%%
(** [logfuse_readdir] into a buffer of the framework with room for [n]
    entries. *)
Lemma logfuse_readdir_buffer (path : string) (n : nat) (theOffset : Z)
    (fileInfo : fuse_file_info) (w : World) (p : positive)
    (c : logfuse_dir_info) (d : DIR) :
  logfuse_get_dir fileInfo = Some p ->
  w_heap w !! p = Some c ->
  dir c = Some d ->
  let ahead := pending (repositioned theOffset c) in
  let items := offers (repositioned theOffset c) in
  exists b' c' w',
    logfuse_readdir path (empty_buf n) fill_dir theOffset fileInfo w
    = Returns (0, b', w') /\
    db_taken b' = take n items /\
    w_heap w' !! p = Some c' /\
    (exists k, dir c' = Some (at_pos k d)) /\
    pending c' = drop n ahead /\
    offers c' = drop n items /\
    entry c' = ahead !! n /\
    offset c' = default theOffset (last (item_offset <$> take n items)).
Proof.
  intros Hp Hc Hd ahead items.
  destruct (logfuse_readdir_feed path (empty_buf n) fill_dir theOffset fileInfo w p c d
              Hp Hc Hd)
    as (c' & w' & E & Hheap & _ & Hdir & Hpe & Hof & He & Ho).
  cbn zeta in *. fold ahead in Hpe, He. fold items in E, Hpe, Hof, He, Ho.
  rewrite feed_fill_dir in *. cbn [fst snd empty_buf db_room db_taken db_seen] in *.
  assert (Hlen : length items = length ahead) by apply length_offers.
  eexists _, c', w'. split; [exact E |]. cbn [db_taken app].
  split; [reflexivity |].
  split; [rewrite Hheap; apply lookup_insert_eq |].
  split; [exact Hdir |].
  split; [now rewrite Hpe, Hlen, drop_min_length |].
  split; [now rewrite Hof, drop_min_length |].
  split.
  - rewrite He. destruct (Nat.ltb_spec n (length items)) as [H | H].
    + now rewrite Nat.min_l by lia.
    + symmetry. apply lookup_ge_None. lia.
  - now rewrite Ho, take_min_length.
Qed.

(** X4.  Paging.  A read into a buffer with room for [n] entries,
    followed by a read from the offset it left into a buffer with room
    for [m], hands over the same entries in the same order as one read
    into a buffer with room for [n + m], and leaves the cursor with the
    same entries before it, the same cached entry and the same
    offset. *)
Theorem readdir_paging (path : string) (theOffset : Z) (fileInfo : fuse_file_info)
    (w : World) (p : positive) (c : logfuse_dir_info) (d : DIR) (n m : nat) :
  logfuse_get_dir fileInfo = Some p ->
  w_heap w !! p = Some c ->
  dir c = Some d ->
  exists b1 w1 c1 b2 w2 c2 b w' c',
    logfuse_readdir path (empty_buf n) fill_dir theOffset fileInfo w
    = Returns (0, b1, w1) /\
    w_heap w1 !! p = Some c1 /\
    logfuse_readdir path (empty_buf m) fill_dir (offset c1) fileInfo w1
    = Returns (0, b2, w2) /\
    w_heap w2 !! p = Some c2 /\
    logfuse_readdir path (empty_buf (n + m)) fill_dir theOffset fileInfo w
    = Returns (0, b, w') /\
    w_heap w' !! p = Some c' /\
    db_taken b1 ++ db_taken b2 = db_taken b /\
    pending c2 = pending c' /\
    entry c2 = entry c' /\
    offset c2 = offset c'.
Proof.
  intros Hp Hc Hd.
  destruct (logfuse_readdir_buffer path n theOffset fileInfo w p c d Hp Hc Hd)
    as (b1 & c1 & w1 & E1 & T1 & H1 & (k1 & D1) & P1 & O1 & N1 & F1).
  destruct (logfuse_readdir_buffer path m (offset c1) fileInfo w1 p c1 (at_pos k1 d)
              Hp H1 D1)
    as (b2 & c2 & w2 & E2 & T2 & H2 & _ & P2 & O2 & N2 & F2).
  destruct (logfuse_readdir_buffer path (n + m) theOffset fileInfo w p c d Hp Hc Hd)
    as (b & c' & w' & E & T & H & _ & P & O & N & F).
  cbn zeta in *. rewrite repositioned_same in *.
  exists b1, w1, c1, b2, w2, c2, b, w', c'.
  split; [exact E1 |]. split; [exact H1 |]. split; [exact E2 |]. split; [exact H2 |].
  split; [exact E |]. split; [exact H |].
  split; [rewrite T1, T2, T, O1; apply take_take_drop |].
  split; [now rewrite P2, P, P1, drop_drop |].
  split; [now rewrite N2, N, P1, lookup_drop |].
  rewrite F2, F, O1, F1, <- (take_take_drop _ n m), fmap_app, last_app.
  destruct (last (item_offset <$> take m (drop n _))); reflexivity.
Qed.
%%
### TASK ITEM
Which of the lines in the listing above include "apply"? Report each of them.

### ANSWER BELOW
  assert (Hlen : length items = length ahead) by apply length_offers.
  split; [rewrite Hheap; apply lookup_insert_eq |].
    + symmetry. apply lookup_ge_None. lia.
  split; [rewrite T1, T2, T, O1; apply take_take_drop |].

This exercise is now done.